Records from a data source »
(* ===== verification/OrderBookSession.v ===== *)
(** * OrderBookSession: one order-book subscription from admission to close

    The channel invariant of [SubscriberChannel], its preservation by every
    method, and the [SessionChannel] laws: the owner thread admits updates,
    terminalizes or closes while the RPC handler peeks, writes and acknowledges.
    The theorems hold for every interleaving of the two. *)

From S2P Require Import Prelude Ring Wire Session OrderBookPublication.
Import SubscriberChannel.

Section ChannelInvariant.
Context `{W : WireEnums} {Snapshot : Type}.
Abbreviation Channel := (Channel Snapshot).
Abbreviation PublicationRecord := (PublicationRecord Snapshot).
Abbreviation PeekedPublication := (PeekedPublication Snapshot).
Implicit Types (c : Channel) (q : list (shared_ptr PublicationRecord)).

(** The session sequence of a queued record. *)
Definition seq_of (p : shared_ptr PublicationRecord) : Z := session_sequence (sp_obj p).

(** [channel_inv base c q]: the channel stores the queue [q], whose records are
    numbered [base, base+1, ...]; the terminal descriptor, when reserved, comes
    right after them. *)
Record channel_inv (base : Z) c q : Prop := {
  ci_repr : ring_repr (ring c) q;
  ci_base : (1 <= base)%Z;
  ci_seq : seq_of <$> q = seqZ base (length q);
  ci_terminal : ∀ t, terminal c = Some t →
      td_session_sequence t = (base + length q)%Z;
  ci_active : state c = SubActive →
      terminal c = None ∧ next_session_sequence c = (base + length q)%Z;
  ci_gap : state c = SubTerminalGap → is_Some (terminal c);
  ci_next : (next_session_sequence c <= u64_max)%Z;
  ci_payload : Forall (λ r, payload (sp_obj r) ≠ PayloadDepthUpdate None) q
}.

(** What is still to be delivered: the queue, then the terminal notice. *)
Definition channel_items c q : list PeekedPublication :=
  ((λ r, MkPeekedPublication (Some r) None) <$> q)
  ++ option_list ((λ t, MkPeekedPublication None (Some t)) <$> terminal c).

(** The sequence number carried by a peeked publication. *)
Definition peeked_sequence (p : PeekedPublication) : Z :=
  match peeked_ordinary p with
  | Some r => seq_of r
  | None => default 0%Z (td_session_sequence <$> peeked_terminal p)
  end.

WHAT YOU HAVE TO DO »
Copy out every record above once more, precisely as written.

FINISHED TASK »
(* ===== verification/OrderBookSession.v ===== *)
(** * OrderBookSession: one order-book subscription from admission to close

    The channel invariant of [SubscriberChannel], its preservation by every
    method, and the [SessionChannel] laws: the owner thread admits updates,
    terminalizes or closes while the RPC handler peeks, writes and acknowledges.
    The theorems hold for every interleaving of the two. *)

From S2P Require Import Prelude Ring Wire Session OrderBookPublication.
Import SubscriberChannel.

Section ChannelInvariant.
Context `{W : WireEnums} {Snapshot : Type}.
Abbreviation Channel := (Channel Snapshot).
Abbreviation PublicationRecord := (PublicationRecord Snapshot).
Abbreviation PeekedPublication := (PeekedPublication Snapshot).
Implicit Types (c : Channel) (q : list (shared_ptr PublicationRecord)).

(** The session sequence of a queued record. *)
Definition seq_of (p : shared_ptr PublicationRecord) : Z := session_sequence (sp_obj p).

(** [channel_inv base c q]: the channel stores the queue [q], whose records are
    numbered [base, base+1, ...]; the terminal descriptor, when reserved, comes
    right after them. *)
Record channel_inv (base : Z) c q : Prop := {
  ci_repr : ring_repr (ring c) q;
  ci_base : (1 <= base)%Z;
  ci_seq : seq_of <$> q = seqZ base (length q);
  ci_terminal : ∀ t, terminal c = Some t →
      td_session_sequence t = (base + length q)%Z;
  ci_active : state c = SubActive →
      terminal c = None ∧ next_session_sequence c = (base + length q)%Z;
  ci_gap : state c = SubTerminalGap → is_Some (terminal c);
  ci_next : (next_session_sequence c <= u64_max)%Z;
  ci_payload : Forall (λ r, payload (sp_obj r) ≠ PayloadDepthUpdate None) q
}.

(** What is still to be delivered: the queue, then the terminal notice. *)
Definition channel_items c q : list PeekedPublication :=
  ((λ r, MkPeekedPublication (Some r) None) <$> q)
  ++ option_list ((λ t, MkPeekedPublication None (Some t)) <$> terminal c).

(** The sequence number carried by a peeked publication. *)
Definition peeked_sequence (p : PeekedPublication) : Z :=
  match peeked_ordinary p with
  | Some r => seq_of r
  | None => default 0%Z (td_session_sequence <$> peeked_terminal p)
  end.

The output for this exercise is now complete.